You can improve the overall quality of your life and save a considerable amount of money by locating a knowledgeable financial consultant who can assist you. People's conceptions of what it means to be "good" might vary significantly from one another. For the sake of this discussion, "good" refers to someone who can assist you and whose demeanour inspires confidence in what they have to say to you. A significant number of advisers are fiduciaries, which means they have a legal obligation to prioritize meeting their clients' monetary requirements above their own. But that doesn't always keep you from getting bad advice that doesn't fit you or is outdated. Here are six things that financial advisors do that might mean they aren't suitable for you or maybe anyone.

They Don't Talk to Your Partner

This can happen with both female and male consultants, and it could be both the wife or the husband who is being ignored. But most stories about this behaviour involve male advisers who rarely talk to the woman in a couple of clients. Some widows had left the adviser who helped them when their husbands were still alive. This is why they left. Tell your spouse that you need to find a new advisor if the one you're working with doesn't pay attention to you. Any good advisor should know they must look for both people's best interests.

They Make You Feel Bad

Not every client is good with money, and not every client cares about their own money. Still, the advisor's job is to explain why they think you should do something or buy something, and they should do it in a way that makes sense to you. If this is not the case, you should be more assertive or find a new advisor. Don't let anyone you may make you feel less smart or talk down to you.
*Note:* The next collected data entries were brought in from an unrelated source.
(* ===== verification/EndToEnd.v ===== *)
(** * The server and a device together

    A session crosses three parties: the browser speaks to the server, the server
    to the device's agent, and the answers come back the same way.  Here the server
    ([Browser], [AgentWS], [Forward]) and the agent ([Agent]) are run against each
    other: what one writes on the control connection is what the other handles.
    The network in between is a WebSocket, which delivers the messages of one
    direction in order. *)
From Stdlib Require Import ZArith Lia Ascii String.
From S2P Require Import Prelude GoStrings Protocol Registry Tickets Traffic Http RegistryProps Server Auth AuthProps Forward ForwardProps AgentWS Browser BrowserProps.
From S2P Require Import Paths ForwardConn Agent AgentInv DeviceProps.
Open Scope string_scope.
Open Scope list_scope.
Open Scope Z_scope.

(** ** The wire between them *)

(** The messages among the frames [l] that were written on socket [w] *)
Definition messages_to (w : WS) (l : list (WS * frame)) : list Message :=
  omap (λ e, if decide (e.1 = w) then match e.2 with Text m => Some m | _ => None end else None) l.

(** The bytes of the binary frames written on socket [w] *)
Definition bytes_to (w : WS) (l : list (WS * frame)) : bytes :=
  concat (omap (λ e, if decide (e.1 = w) then match e.2 with Binary raw => Some raw | _ => None end
                     else None) l).
(** The dial of the service, after [early] has arrived *)
Lemma attached sid early n :
  dr_localConns (nd_direct n) !! sid = None → pending sid n = [] →
  let r := dr_next (nd_direct n) in
  let n1 := (run_messages sid early n).2 in
  ∃ n2, bridgeAttach sid (Ok tt) n1 = (Some (r, early), n2) ∧
    dr_localConns (nd_direct n2) !! sid = Some (ServiceConn r) ∧
    dr_services (nd_direct n2) !! r = Some (mkTcp [] true) ∧ pending sid n2 = [].
Proof.
  intros Hl Hp r n1. destruct (messages_pending sid early n Hl) as (E1 & _ & [=E2 E3 E4]). fold n1 in E1, E2, E3, E4.
  eexists. split; [|split_and!].
  - unfold bridgeAttach. rewrite !bind_run. simpl. unfold pending in E1, Hp. simpl. rewrite E1, Hp, E4. done.
  - simpl. apply lookup_insert_eq.
  - simpl. apply lookup_insert_eq.
  - unfold pending. simpl. by rewrite lookup_delete_eq.
Qed.

(** The target of a direct tunnel gets the bytes of the channel in order: what
    arrives before the service is dialled is kept, written when the dial has
    returned, and followed by what arrives afterwards; nothing stays behind. *)
Theorem direct_target_in_order sid early late n :
  dr_localConns (nd_direct n) !! sid = None → pending sid n = [] →
  let n1 := (run_messages sid early n).2 in
  ∃ r flush n2, bridgeAttach sid (Ok tt) n1 = (Some (r, flush), n2) ∧
    let n4 := (run_messages sid late (bridgeFlush r flush n2).2).2 in
    dr_services (nd_direct n4) !! r = Some (mkTcp (concat early ++ concat late) true) ∧
    pending sid n4 = [].
Proof.
  intros Hl Hp n1. destruct (attached sid early n Hl Hp) as (n2 & Ha & Hl2 & Hs2 & Hp2).
  exists (dr_next (nd_direct n)), early, n2. split; [done|]. intros n4.
  destruct (flush_written _ _ early n2 Hs2 eq_refl) as (F1 & F2 & F3). simpl in F1.
  destruct (messages_written sid (dr_next (nd_direct n)) (mkTcp (concat early) true) late
    (bridgeFlush (dr_next (nd_direct n)) early n2).2) as (E1 & _ & E3); [by rewrite F2|done|done|].
  split; [done|]. subst n4. unfold pending in *. by rewrite E3, F3.
Qed.

(** ** Interleavings that lose or reorder data *)

(** The bridge of a tunnel publishes its connection before it has written what had
    arrived earlier: messages handled in between overtake it. *)
Theorem flush_can_be_overtaken sid early late n :
  dr_localConns (nd_direct n) !! sid = None → pending sid n = [] →
  let n1 := (run_messages sid early n).2 in
  ∃ r flush n2, bridgeAttach sid (Ok tt) n1 = (Some (r, flush), n2) ∧
    let n4 := (bridgeFlush r flush (run_messages sid late n2).2).2 in
    dr_services (nd_direct n4) !! r = Some (mkTcp (concat late ++ concat early) true).
Proof.
  intros Hl Hp n1. destruct (attached sid early n Hl Hp) as (n2 & Ha & Hl2 & Hs2 & Hp2).
  exists (dr_next (nd_direct n)), early, n2. split; [done|]. intros n4.
  destruct (messages_written sid _ _ late n2 Hl2 Hs2 eq_refl) as (E1 & _ & _). simpl in E1.
  by destruct (flush_written _ _ early (run_messages sid late n2).2 E1 eq_refl) as (F1 & _).
Qed.
(** Every listed sample is of the window: buckets start on the hour. *)
Lemma listed_samples_since r since limit :
  registry_wf r → since mod Hour = 0 →
  Forall (λ t, since ≤ ct_BucketStart t) (ListConnectionTraffic stamp_text since limit r).
Proof.
  intros Hwf Hs. unfold ListConnectionTraffic. destruct (db_up r); [|by constructor].
  apply Forall_take. apply Forall_forall. intros t. rewrite merge_sort_Permutation.
  rewrite list_elem_of_In, filter_In. intros [Hin Hj].
  apply in_concat in Hin as (l & Hl & Ht). apply in_map_iff in Hl as ([[id b] [x y]] & <- & Hkv).
  apply list_elem_of_In, elem_of_map_to_list in Hkv. simpl in Ht.
  destruct (connection_sessions r !! id); [|done]. destruct Ht as [<-|[]]. simpl in *.
  apply (wf_traffic _ Hwf) in Hkv. apply Z.leb_le in Hj.
  destruct (Z.le_gt_cases since b) as [|Hlt]; [done|].
  apply julianday_strict in Hlt; [lia| |]; by apply hour_ms.
Qed.

Lemma analytics_report period allowed now r start n width :
  registry_wf r → graph period now = (start, n, width) →
  analytics stamp_text period allowed now r =
    report period start n width allowed (ListConnections stamp_text start 5000 r)
      (ListConnectionTraffic stamp_text start 50000 r).
Proof.
  intros Hwf Hg. unfold analytics. rewrite Hg.
  destruct (graph_start_hour _ _ _ _ _ Hg) as (Hs & Hw & Hn).
  rewrite countConnections by (simpl; lia).
  erewrite (countSamples allowed start width n _ _ (λ _, 0) (λ _, 0) 0);
    [|done|done|by apply listed_samples_since|reflexivity|reflexivity].
  done.
Qed.
(** A pattern ending in a slash names a subtree. *)
Definition pattern_matches (pat path : string) : bool :=
  if HasSuffix pat "/" then HasPrefix path pat else String.eqb pat path.

(** The longest matching pattern *)
Fixpoint match_path (m : list (string * E)) (path : string) : option (string * E) :=
  match m with
  | [] => None
  | (pat, e) :: m =>
      let rest := match_path m path in
      if pattern_matches pat path then
        match rest with
        | Some (pat', e') => if (String.length pat <? String.length pat')%nat then rest else Some (pat, e)
        | None => Some (pat, e)
        end
      else rest
  end.

(** [cleanPath] *)
Definition cleanPath (p : string) : string :=
  if String.eqb p "" then "/"
  else
    let p := if HasPrefix p "/" then p else "/" +:+ p in
    let np := Clean p in
    if HasSuffix p "/" && negb (String.eqb np "/") then np +:+ "/" else np.

Inductive dispatch := MServe (pat : string) (e : E) | MRedirect (path : string) | MNotFound.

Definition exact_match (found : option (string * E)) (path : string) : bool :=
  match found with Some (pat, _) => String.eqb pat path | None => false end.

(** The dispatch: first a subtree named without its slash, then a path that is
    not clean, then the pattern *)
Definition ServeMux (m : list (string * E)) (path : string) : dispatch :=
  let clean := cleanPath path in
  let found := match_path m clean in
  if negb (exact_match found clean) && negb (HasSuffix clean "/") &&
     exact_match (match_path m (clean +:+ "/")) (clean +:+ "/")
  then MRedirect (clean +:+ "/")
  else if negb (String.eqb clean path) then MRedirect clean
  else match found with
       | Some (pat, e) => MServe pat e
       | None => MNotFound
       end.
End mux.

(** ** The route tables *)

Inductive endpoint :=
| EHealth | ELogin | ELogout | EDevices | EDeviceByID | EStats | EAnalytics | EDeviceKeys
| EDeviceKeyByID | EInvites | EInviteByCode | EEnroll | EUsers | EUserByUsername | EAudit
| EAgentConfig | EWSTicket | EAgentDownloads | EForwardPolicy | EForwardGrants | EAgentWS
| ETerminalWS | EFileWS | EFilesWS | EScreenWS | EScreenLinkWS | EStatic.

#[export] Instance endpoint_eq_dec : EqDecision endpoint.
Proof. solve_decision. Defined.

Definition routes (includeAgent : bool) : list (string * endpoint) :=
  [("/api/health", EHealth); ("/api/login", ELogin); ("/api/logout", ELogout);
   ("/api/devices", EDevices); ("/api/devices/", EDeviceByID); ("/api/stats", EStats);
   ("/api/analytics", EAnalytics); ("/api/device-keys", EDeviceKeys);
   ("/api/device-keys/", EDeviceKeyByID); ("/api/invites", EInvites);
   ("/api/invites/", EInviteByCode); ("/api/enroll", EEnroll); ("/api/users", EUsers);
   ("/api/users/", EUserByUsername); ("/api/audit", EAudit); ("/api/agent-config", EAgentConfig);
   ("/api/ws-ticket", EWSTicket); ("/api/agent-downloads", EAgentDownloads);
   ("/api/agent-downloads/", EAgentDownloads); ("/api/forward-policy", EForwardPolicy);
   ("/api/forward-grants", EForwardGrants)] ++
  (if includeAgent then [("/ws/agent", EAgentWS)] else []) ++
  [("/ws/terminal", ETerminalWS); ("/ws/file", EFileWS); ("/ws/files", EFilesWS);
   ("/ws/screen", EScreenWS)] ++
  (if includeAgent then [("/ws/screen-link", EScreenLinkWS)] else []) ++
  [("/", EStatic)].

Definition Handler : list (string * endpoint) := routes true.
Definition WebHandler : list (string * endpoint) := routes false.

Definition AgentHandler : list (string * endpoint) :=
  [("/api/health", EHealth); ("/api/agent-config", EAgentConfig); ("/ws/agent", EAgentWS);
   ("/ws/screen-link", EScreenLinkWS)].

(** ** Static files *)

(** [filepath.Ext] *)
Definition Ext (path : string) : string :=
  match after_last (List.last (Split path "/") "") "." with
  | Some e => "." +:+ e
  | None => ""
  end.

Record page := mkPage { pg_Status : Z; pg_ContentType : string; pg_CacheControl : string; pg_Body : bytes }.

Definition http_Error (e : string) (status : Z) : page :=
  mkPage status "text/plain; charset=utf-8" "" (list_ascii_of_string (e +:+ String "010" "")).

Section serve.
Context `{Crypto} `{UrlParser} `{JulianDay} (stamp_text : Time → string).
Context (filepath_Join : string → string → string) (is_regular : string → bool).
(** [cfg.WebFS] with [fs.ReadFile] ([None] is nil), and [mime.TypeByExtension] *)
Context (WebFS : option (string → option bytes)) (TypeByExtension : string → string).

Definition handleStatic (r : Request) : page :=
  match WebFS with
  | None => http_Error "web ui not available" StatusNotFound
  | Some ReadFile =>
      let path := TrimPrefix (r_Path r) "/" in
      let path := if String.eqb path "" then "index.html" else path in
      let found :=
        match ReadFile path with
        | Some raw => Some (path, raw)
        | None => (λ raw, ("index.html", raw)) <$> ReadFile "index.html"
        end in
      match found with
      | None => http_Error "not found" StatusNotFound
      | Some (path, raw) =>
          mkPage StatusOK (TypeByExtension (Ext path))
            (if String.eqb path "index.html" then "no-cache"
             else "public, max-age=31536000, immutable") raw
      end
  end.

(** ** A request from its path to its answer *)

(** What the JSON decoder makes of the body for each endpoint, and what the random
    sources give *)
Record inputs := mkInputs {
  in_login : option (string * string);
  in_patch : res device_patch;
  in_grant : res forwardGrantRequest;
  in_grantOver : forwardGrantRequest → res forwardGrantRequest;
  in_name : res string;
  in_enroll : option (string * string);
  in_create : res user_create;
  in_update : res user_patch;
  in_salt : string;
  in_rnd1 : option bytes;
  in_rnd2 : option bytes
}.

(** The answer; a WebSocket endpoint goes on in its own handler. *)
Inductive answer :=
| AResponse (resp : Response)
| AFile (path filename : string)
| APage (p : page)
| AUpgrade (e : endpoint)
| ARedirect (path : string)
| ANotFound.

Definition respond (m : stateM Server Response) : stateM Server answer :=
  resp ← m; mret (AResponse resp).

Definition handle (e : endpoint) (i : inputs) (r : Request) (now : Time) : stateM Server answer :=
  match e with
  | EHealth => mret (AResponse handleHealth)
  | ELogin => respond (handleLogin r (in_login i) (in_rnd1 i) now)
  | ELogout => respond (handleLogout r now)
  | EDevices => respond (handleDevices r now)
  | EDeviceByID => respond (handleDeviceByID r (in_patch i) now)
  | EStats => respond (handleStats r now)
  | EAnalytics => respond (handleAnalytics stamp_text r now)
  | EDeviceKeys => respond (handleDeviceKeys stamp_text r (in_name i) (in_rnd1 i) (in_rnd2 i) now)
  | EDeviceKeyByID => respond (handleDeviceKeyByID r (in_rnd1 i) now)
  | EInvites => respond (handleInvites stamp_text r (in_name i) (in_rnd1 i) now)
  | EInviteByCode => respond (handleInviteByCode r now)
  | EEnroll => respond (handleEnroll r (in_enroll i) (in_rnd1 i) (in_rnd2 i) now)
  | EUsers => respond (handleUsers r (in_create i) (in_salt i) now)
  | EUserByUsername => respond (handleUserByUsername r (in_update i) (in_salt i) now)
  | EAudit => respond (handleAudit r now)
  | EAgentConfig => s ← getS; mret (AResponse (handleAgentConfig (AgentListen (cfg s)) r))
  | EWSTicket => respond (handleWSTicket r (in_rnd1 i) now)
  | EAgentDownloads =>
      d ← handleAgentDownloads filepath_Join is_regular r now;
      mret (match d with DResponse resp => AResponse resp | DFile path name => AFile path name end)
  | EForwardPolicy => respond (handleForwardPolicy r now)
  | EForwardGrants => respond (handleForwardGrants r (in_grant i) (in_grantOver i) now)
  | EStatic => mret (APage (handleStatic r))
  | EAgentWS | ETerminalWS | EFileWS | EFilesWS | EScreenWS | EScreenLinkWS => mret (AUpgrade e)
  end.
They Care More About Themselves Than You

This may often happen with financial advisors who get paid in whole or part by commissions from selling financial products. Are they telling you to buy things that will make them more money but may not be the best thing for you? You should ask questions, find out how your advisor gets paid, and determine if this causes any conflicts of interest.

They Didn't Respond to Your Phone Call Or Email

A decent financial consultant is maybe hectic, but that's not a good sign if they don't think you're important enough to answer in a reasonable amount of time. Most advisors can tell a story about a client who calls every day, but in my experience, most clients have practical questions and need a quick answer. Why are you still paying someone for financial advice if they don't answer your phone calls?

They Argue That You Do Not Need A Third-Party Guardian

Can you say "Madoff"? If a financial advisor tells you that you shouldn't have your account with Fidelity Investments. SCHW (Charles Schwab Corp), a bank, a brokerage firm, or something similar, you should end the meeting, get up, and run, not walk, away. The most important part of the scam Bernie Madoff pulled on his clients was that he had his custodian. Even if your advisor doesn't send them, a third-party custodian will. Most of the time, you can also use the Internet to get to your account. Ponzi schemes and fraud work best when clients can't access their account information quickly.

They Never Say What They Think

Both the client and the advisor need to be honest and open with each other for the relationship to be healthy. Clients might say they want to do something specific with their money or invest in a particular stock or mutual fund. A good advisor will tell the client whether they agree or disagree with the idea, and if they disagree, they will explain why. If you don't do this, you're hurting the client badly. The client's money is theirs, and they can do whatever they want. An excellent financial advisor won't just tell a client what they want to hear to keep getting fees or commissions from them.


Not all financial advisors will show you the six things you should never do. Instead, these are probably the six worst things a consultant can do when working with a client. If your financial advisor does any of these things all the time, it could mean you need to find a new one.